[14.05] 3DMAD

Z. Yuan

Dosaid maintainer, Full-Stack AI Engineer

The Real Mask

Spoofing Face Recognition with 3D Masks

Do you remember what malicious attacks we’ve seen before?

Print Attack: The attacker prints out a photo of the target user and uses it to bypass the face recognition system’s security.
Replay Attack: The attacker records a video of the target user and then replays it to deceive the face recognition system.

You say the resolution is too low?
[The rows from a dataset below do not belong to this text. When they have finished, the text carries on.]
(* ===== verification/GatedCodec.v ===== *)
(** * GatedCodec: HTTP/1 channels gated by TLS ([crates/nxb-http1], [gated_codec.rs])

    The codec that other crates see: it wraps the codec of [Http1Codec], is opened
    either on a plain stream or with a [TlsSessionGrant] for exactly its stream,
    lets vault-managed headers through on verified channels only, and records
    every exchange in a channel audit chain anchored in the TLS record. *)

From S2P Require Import Prelude ByteStr HashChain IpAddr IpText Transport Executor Stream HttpSyntax Vault Http1 Http1Facts Http1Codec Http1CodecFacts Tls.
Local Open Scope N_scope.

(** ** Data *)

Inductive Http1ChannelKind : Type := PlainHttp | VerifiedTls | NetworklessFixture.

#[export] Instance Http1ChannelKind_eq_dec : EqDecision Http1ChannelKind.
Proof. solve_decision. Defined.

Definition channel_kind_code (self : Http1ChannelKind) : str :=
  match self with
  | PlainHttp => "plain_http"
  | VerifiedTls => "verified_tls"
  | NetworklessFixture => "networkless_fixture"
  end.

Record Http1ChannelAuditEvent : Type := {
  ce_channel_kind : str;
  ce_stream_id : str;
  ce_execution_id : str;
  ce_ticket_id : str;
  ce_binding_hash : str;
  ce_authority : str;
  ce_port : N;
  ce_redirect_depth : N;
  ce_tls_audit_anchor : option str;
  ce_http_exchange_id : str;
  ce_http_audit_tail : str;
  ce_response_status : N
}.

Record GatedCodec (B : Type) : Type := {
  gc_inner : Http1Codec B;
  gc_kind : Http1ChannelKind;
  gc_tls_audit_anchor : option str;
  gc_channel_audit : HashChain Http1ChannelAuditEvent
}.
Arguments gc_inner {B} _.
Arguments gc_kind {B} _.
Arguments gc_tls_audit_anchor {B} _.
Arguments gc_channel_audit {B} _.

(** What [is_networkless_fixture_backend] reads: the name the compiler gives to
    the backend type and whether the crate is built with the fixture feature. *)
Class BackendType (B : Type) : Type := {
  type_name : str;
  networkless_fixture_feature : bool
}.
Arguments type_name B {_}.
Arguments networkless_fixture_feature B {_}.

Definition is_networkless_fixture_backend (B : Type) {T : BackendType B} : bool :=
  networkless_fixture_feature B
  && bool_decide (type_name B = ("nxb_stream_fixture::InMemoryDuplex" : str)).

Definition require_sha256 (value field : str) : Result unit Http1Error :=
  if negb (is_lower_hex_sha256 value)
  then Err (InvalidRequest (field ++ (" must be lowercase SHA-256" : str))) else Ok tt.

(** The errors of the channel's chain, as the crate words them. *)
Definition channel_chain_error (e : ChainError) : Http1Error :=
  InvalidRequest match e with
  | InvalidGenesisHash => ("channel audit genesis must be lowercase SHA-256" : str)
  | Serialization message => ("HTTP channel audit serialization failed: " : str) ++ message
  | SequenceMismatch i => ("HTTP channel audit sequence mismatch at record " : str) ++ decimal i
  | PreviousHashMismatch i => ("HTTP channel audit previous-hash mismatch at record " : str) ++ decimal i
  | RecordHashMismatch i => ("HTTP channel audit record-hash mismatch at record " : str) ++ decimal i
  | TailHashMismatch => ("HTTP channel audit tail mismatch" : str)
  end.

(** The first check that fails names its field. *)
Fixpoint first_mismatch (checks : list (bool * str)) : Result unit Http1Error :=
  match checks with
  | [] => Ok tt
  | (matches, field) :: rest =>
      if negb matches
      then Err (InvalidRequest (("TLS grant does not match stream field: " : str) ++ field))
      else first_mismatch rest
  end.

Section Gated.
Context {S : Sha256Lib} {JS : JsonLib (HashMaterial StreamAuditEvent)}
  {JH : JsonLib (HashMaterial Http1AuditEvent)} {JC : JsonLib (HashMaterial Http1ChannelAuditEvent)}
  {B : Type} {BB : ByteStreamBackend B} {T : BackendType B}.

Definition channel_audit_new (genesis_hash : str) : Result (HashChain Http1ChannelAuditEvent) Http1Error :=
  let? _ := require_sha256 genesis_hash "channel audit genesis" in Ok (chain_new genesis_hash).

Definition channel_audit_append (event : Http1ChannelAuditEvent) (chain : HashChain Http1ChannelAuditEvent)
    : Result unit Http1Error * HashChain Http1ChannelAuditEvent :=
  match chain_append event chain with
  | (Ok _, chain) => (Ok tt, chain)
  | (Err e, chain) => (Err (channel_chain_error e), chain)
  end.

Definition channel_audit_verify (chain : HashChain Http1ChannelAuditEvent) : Result unit Http1Error :=
  map_err channel_chain_error (chain_verify chain).

Definition validate_tls_binding (stream : BoundedByteStream B) (tls : TlsSessionGrant)
    : Result unit Http1Error :=
  let grant := bs_grant stream in
  if bool_decide (gr_scheme grant <> ("https" : str))
  then Err (InvalidRequest "verified TLS channel requires an HTTPS stream")
  else
  let? _ := first_mismatch
    [(bool_decide (gr_stream_id grant = tg_stream_id tls), "stream_id" : str);
     (bool_decide (gr_execution_id grant = tg_execution_id tls), "execution_id" : str);
     (bool_decide (gr_ticket_id grant = tg_ticket_id tls), "ticket_id" : str);
     (bool_decide (gr_binding_hash grant = tg_binding_hash tls), "binding_hash" : str);
     (bool_decide (tail_hash (bs_audit stream) = tg_stream_audit_anchor tls), "stream_audit_anchor" : str);
     (bool_decide (gr_sni grant = Some (tg_sni tls)), "sni" : str);
     (bool_decide (gr_http_host grant = tg_http_host tls), "http_host" : str);
     (gr_port grant =? tg_port tls, "port" : str);
     (gr_redirect_depth grant =? tg_redirect_depth tls, "redirect_depth" : str)] in
  if bool_decide (tg_alpn tls <> ("http/1.1" : str))
  then Err (InvalidRequest "TLS grant ALPN must be http/1.1")
  else require_sha256 (tg_tls_audit_anchor tls) "TLS audit anchor".

Definition gated_new (stream : BoundedByteStream B) (limits : Http1Limits)
    : Result (GatedCodec B) Http1Error :=
  let? _ := map_err Http1StreamAudit (stream_audit_verify (bs_audit stream)) in
  let grant := bs_grant stream in
  let? kind :=
    if bool_decide (gr_scheme grant = ("http" : str)) && bool_decide (gr_sni grant = None) then Ok PlainHttp
    else if is_networkless_fixture_backend B then Ok NetworklessFixture
    else Err (InvalidRequest "HTTPS streams require Http1Codec::new_verified_tls") in
  let genesis := tail_hash (bs_audit stream) in
  let? inner := http1_codec_new stream limits in
  let? channel_audit := channel_audit_new genesis in
  Ok {| gc_inner := inner; gc_kind := kind; gc_tls_audit_anchor := None;
        gc_channel_audit := channel_audit |}.

Definition new_verified_tls (stream : BoundedByteStream B) (tls : TlsSessionGrant) (limits : Http1Limits)
    : Result (GatedCodec B) Http1Error :=
  let? _ := map_err Http1StreamAudit (stream_audit_verify (bs_audit stream)) in
  let? _ := validate_tls_binding stream tls in
  let tls_audit_anchor := tg_tls_audit_anchor tls in
  let? inner := http1_codec_new stream limits in
  let? channel_audit := channel_audit_new tls_audit_anchor in
  Ok {| gc_inner := inner; gc_kind := VerifiedTls; gc_tls_audit_anchor := Some tls_audit_anchor;
        gc_channel_audit := channel_audit |}.

Definition channel_event (self : GatedCodec B) (exchange : Http1Exchange) : Http1ChannelAuditEvent :=
  let grant := bs_grant (hc_stream (gc_inner self)) in
  {| ce_channel_kind := channel_kind_code (gc_kind self);
     ce_stream_id := gr_stream_id grant;
     ce_execution_id := gr_execution_id grant;
     ce_ticket_id := gr_ticket_id grant;
     ce_binding_hash := gr_binding_hash grant;
     ce_authority := gr_http_host grant;
     ce_port := gr_port grant;
     ce_redirect_depth := gr_redirect_depth grant;
     ce_tls_audit_anchor := gc_tls_audit_anchor self;
     ce_http_exchange_id := xr_exchange_id (he_receipt exchange);
     ce_http_audit_tail := xr_http_audit_tail (he_receipt exchange);
     ce_response_status := hr_status_code (he_response exchange) |}.

Definition record_exchange (exchange : Http1Exchange) (self : GatedCodec B)
    : Result unit Http1Error * GatedCodec B :=
  let (recorded, chain) := channel_audit_append (channel_event self exchange) (gc_channel_audit self) in
  (recorded, {| gc_inner := gc_inner self; gc_kind := gc_kind self;
                gc_tls_audit_anchor := gc_tls_audit_anchor self; gc_channel_audit := chain |}).
Definition is_redirect_status (status : N) : bool :=
  (status =? 301) || (status =? 302) || (status =? 303) || (status =? 307) || (status =? 308).

Definition strict_location (response : Http1Response) : Result str RedirectError :=
  if negb (is_redirect_status (hr_status_code response)) then Err RdNotRedirect
  else match List.filter (fun header => eq_ignore_ascii_case (hh_name header) "location")
               (hr_headers response) with
  | [] => Err RdMissingLocation
  | [header] =>
      let value := hh_value header in
      if (len value =? 0) || (MAX_LOCATION_BYTES <? len value)
      then Err (RdInvalidLocation "length is outside the supported range")
      else if match head value with Some c => is_ascii_whitespace c | None => false end
              || match last value with Some c => is_ascii_whitespace c | None => false end
              || existsb (fun c => is_ascii_control c || is_byte 32 c) value
      then Err (RdInvalidLocation "whitespace or control bytes are forbidden")
      else Ok value
  | _ :: _ :: _ => Err RdMultipleLocations
  end.

Definition redirect_method_plan (status : N) (current_method : str)
    : Result (str * RedirectBodyDisposition) RedirectError :=
  if (status =? 301) || (status =? 302) then
    if bool_decide (current_method = "POST") then Ok ("GET" : str, DropBody)
    else Ok (current_method, PreserveBody)
  else if status =? 303 then
    if bool_decide (current_method = "HEAD") then Ok ("HEAD" : str, DropBody)
    else Ok ("GET" : str, DropBody)
  else if (status =? 307) || (status =? 308) then Ok (current_method, PreserveBody)
  else Err RdNotRedirect.

Definition origin_authority (self : Origin) : str :=
  let default_port :=
    if bool_decide (or_scheme self = "http") then 80
    else if bool_decide (or_scheme self = "https") then 443 else or_port self in
  if or_port self =? default_port then or_host self
  else or_host self ++ (":" : str) ++ decimal (or_port self).

Definition origin_code (origin : Origin) : str :=
  or_scheme origin ++ ("://" : str) ++ origin_authority origin.
(* ===== verification/CookieJar.v ===== *)
(** * CookieJar: response cookies of a session ([crates/nxb-cookie-jar])

    The jar of a session: it parses the [Set-Cookie] fields of a response, stores
    the cookie values as vault secrets bound to the session, and keeps handles and
    metadata only. [apply_response] is a transaction over the jar and the vault.
    The theorems say what the strict parser accepts, that a cookie never widens
    the binding of its session, that a failed transaction changes neither the jar
    nor the stored secrets, and that the jar and the vault stay consistent. *)

From S2P Require Import Prelude ByteStr BTree IpAddr IpText HashChain HttpSyntax Vault SecretVault.
Local Open Scope N_scope.

(** ** Third-party code *)

(** [httpdate::parse_http_date]; a [SystemTime] is its distance from the epoch in
    nanoseconds. *)
Class HttpDateLib : Type := { parse_http_date : str -> option Z }.

(** ** Data *)

Definition MAX_SET_COOKIE_HEADER_BYTES : N := 8 * 1024.
Definition MAX_SET_COOKIE_HEADERS : N := 128.
Definition MAX_COOKIE_NAME_BYTES : N := 256.
Definition MAX_COOKIE_VALUE_BYTES : N := 4 * 1024.
Definition MAX_COOKIE_PATH_BYTES : N := 2 * 1024.
Definition MAX_COOKIE_LIFETIME_SECONDS : Z := 400 * 24 * 60 * 60.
No problem, just use a 4K monitor to play it.

Defining the Problem

While we were still focusing on these 2D attacks, 3D attacks have already arrived.

The authors of this paper point out that with the advancements in 3D reconstruction and printing technology, past research has been based on the assumption of 2D attack types, which is no longer valid.

This is because we can easily reconstruct a 3D model from a 2D photo and print it out, creating a mask that closely resembles the target user's facial structure.

This mask can easily produce:

Depth of Field Effect: It can bypass depth detection systems.
Facial Expressions: It can bypass active liveness detection systems.

It’s neither printing nor video replay. It can directly bypass all defense systems based on 2D attacks.

Uh oh! We're in trouble.

Solving the Problem

In response to the challenge of 3D mask attacks, the authors propose a straightforward solution:

First, create a representative 3D mask attack dataset, and then train the next generation of defense systems based on this data.

This strategy, starting from data implementation, helps clarify attack patterns and the weaknesses of recognition models in real-world scenarios.

Morpho Dataset

Morpho is a private dataset collected by MORPHO company in the TABULA RASA project. Although it is not publicly available, it is still one of the few datasets containing high-precision 3D mask attack samples and has been a key resource in early FAS research.

The dataset includes:

207 real access samples
199 3D mask attack samples
Provides both 2D color images and 3D facial models

These masks were created for 16 specific users. A structured light 3D scanner was used to construct the facial models, which were then 3D printed in grayscale materials to create realistic-looking masks. During the recording process, each user was filmed between 9 to 15 times, with a total of 20 subjects' data. Coordinates of the two eye corners and the tip of the nose were annotated in each frame.

Features and limitations are as follows:

The masks have extremely high shape accuracy, being a precise replica of the real face.
All samples were captured in a single session to avoid environmental variation.
The subjects were required to remain still, making it harder for attackers to obtain scanning data.
The dataset is a private resource and cannot be used as a public research benchmark.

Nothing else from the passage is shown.